Lemma case_step m op k c :
  memory_inv m → Memory_cases m !! k = Some c →
  ∃ c', Memory_cases (compliance_step m op) !! k = Some c' ∧ case_frozen c c'.
Proof.
  intros Hm Hc. unfold case_frozen.
  destruct op as [? ? ?|?|c0|r now]; simpl.
  - unfold SetBlock. repeat case_match; eauto 10.
  - unfold Accept. repeat case_match; eauto 10.
  - unfold Submit. repeat case_match; simpl; eauto 10.
    rewrite lookup_insert_ne by congruence. eauto 10.
  - unfold Review_apply.
    destruct (Review_Validate r); [by exists c|].
    destruct (Memory_cases m !! Review_CaseID r) as [c0|] eqn:E; [|by exists c].
    destruct (negb _); [by exists c|]. simpl.
    pose proof (inv_case_id _ Hm _ _ E) as Hid. rewrite lookup_insert.
    destruct (decide (Case_ID c0 = k)) as [Hk|]; [|by exists c].
    eexists; split; [reflexivity|]. rewrite <- Hk, Hid, E in Hc. by simplify_eq.
Qed.

Lemma blocked_set_block m a b x y m' :
  SetBlock m a b true = (m', Ok tt) →
  Blocked m' x y = true ↔
  Blocked m x y = true ∨ (x = a ∧ y = b) ∨ (x = b ∧ y = a).
Proof.
  unfold SetBlock. intros Hs. op_cases Hs. unfold Blocked, block_entry. simpl.
  rewrite !orb_true_iff, !lookup_insert.
  repeat case_decide; simplify_eq/=; naive_solver.
Qed.

(** A successful block is effective in both directions and on no other
    pair: afterwards the delivery callback of [DeliverIfAllowed] runs for a pair
    exactly when it ran before and the pair is not the blocked one. *)
Theorem block_stops_delivery m a b m' x y send :
  SetBlock m a b true = (m', Ok tt) →
  (DeliverIfAllowed m' x y send).1 = true ↔
  (DeliverIfAllowed m x y send).1 = true ∧ ¬ (x = a ∧ y = b) ∧ ¬ (x = b ∧ y = a).
Proof.
  intros Hs. pose proof (blocked_set_block _ _ _ x y _ Hs) as Hb.
  unfold DeliverIfAllowed. destruct (Blocked m' x y), (Blocked m x y); naive_solver.
Qed.

(** The repository writes receipts and cases once: whatever operations
    follow, a stored acceptance is returned unchanged and a stored case keeps its
    submission, token, request digest, receipt time and review deadline. *)
Theorem receipts_write_once m ops k x id c :
  memory_inv m → Forall op_fresh ops →
  Memory_acceptances m !! k = Some x →
  Memory_cases m !! id = Some c →
  Memory_acceptances (compliance_run m ops) !! k = Some x ∧
  ∃ c', Memory_cases (compliance_run m ops) !! id = Some c' ∧ case_frozen c c'.
Proof.
  intros Hm Hops Hx Hc.
  assert (∃ c0, Memory_cases m !! id = Some c0 ∧ case_frozen c c0) as Hc'
    by (unfold case_frozen; eauto 10).
  clear Hc. revert m Hm Hx Hc'. induction ops as [|op ops IH]; simpl;
    intros m Hm Hx (c0 & Hc0 & Hf); [eauto|]. inv Hops.
  apply IH; [done|by apply memory_inv_step|by apply acceptance_step|].
  destruct (case_step m op id c0) as (c1 & Hc1 & Hf1); [done..|].
  exists c1. split; [done|]. unfold case_frozen in *. naive_solver congruence.
Qed.

(** The audit log explains every status: after any run that starts empty and
    submits fresh cases, replaying the recorded reviews of a case from "received"
    succeeds at each compare-and-set and ends in the stored status. *)
Theorem review_log_replays ops id c :
  Forall op_fresh ops →
  Memory_cases (compliance_run NewMemory ops) !! id = Some c →
  replay id "received" (Memory_reviews (compliance_run NewMemory ops))
    = Some (Case_Status c).
Proof.
  intros Hops Hc. eapply inv_case_replay; [|done].
  apply memory_inv_run; [apply memory_inv_new|done].
Qed.
End runs.

(** ** Concrete runs *)
Section witnesses.
#[local] Existing Instance Reference.runtime.

Definition sample_submission : Submission :=
  mkSubmission "safety" "a@b.example" "" "a report of some length" "" false false.
Definition sample_case : Case :=
  mkCase (uuid_of_N 7) sample_submission "token" "request" "received" 5 None 5 "".
Definition sample_acceptance : Acceptance :=
  mkAcceptance (uuid_of_N 1) "v1" "sha" "age_of_majority" false true 3.
Definition sample_ops : list ComplianceOp :=
  [OpAccept sample_acceptance; OpSubmit sample_case;
   OpSetBlock (uuid_of_N 1) (uuid_of_N 2) true;
   OpReview (mkReview (uuid_of_N 7) "received" "reviewing" "operator"
     "a sufficient reason" "") 9;
   OpReview (mkReview (uuid_of_N 7) "received" "declined" "operator"
     "a sufficient reason" "") 10].
Definition sample_memory : Memory := compliance_run NewMemory (take 2 sample_ops).

Lemma block_stops_delivery_witness :
  (DeliverIfAllowed (SetBlock NewMemory (uuid_of_N 1) (uuid_of_N 2) true).1
     (uuid_of_N 2) (uuid_of_N 1) None).1 = false.
Proof.
  pose proof (block_stops_delivery NewMemory (uuid_of_N 1) (uuid_of_N 2) _
    (uuid_of_N 2) (uuid_of_N 1) None
    (pair_run (SetBlock NewMemory (uuid_of_N 1) (uuid_of_N 2) true) (Ok tt)
      ltac:(vm_compute; reflexivity))) as Hb.
  destruct (DeliverIfAllowed _ _ _ _).1; [|reflexivity].
  destruct (proj1 Hb eq_refl) as (_ & _ & Hne). destruct (Hne (conj eq_refl eq_refl)).
Defined.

+++

Gather all lines from the listing above in which "false" occurs.

  mkSubmission "safety" "a@b.example" "" "a report of some length" "" false false.
  mkAcceptance (uuid_of_N 1) "v1" "sha" "age_of_majority" false true 3.
     (uuid_of_N 2) (uuid_of_N 1) None).1 = false.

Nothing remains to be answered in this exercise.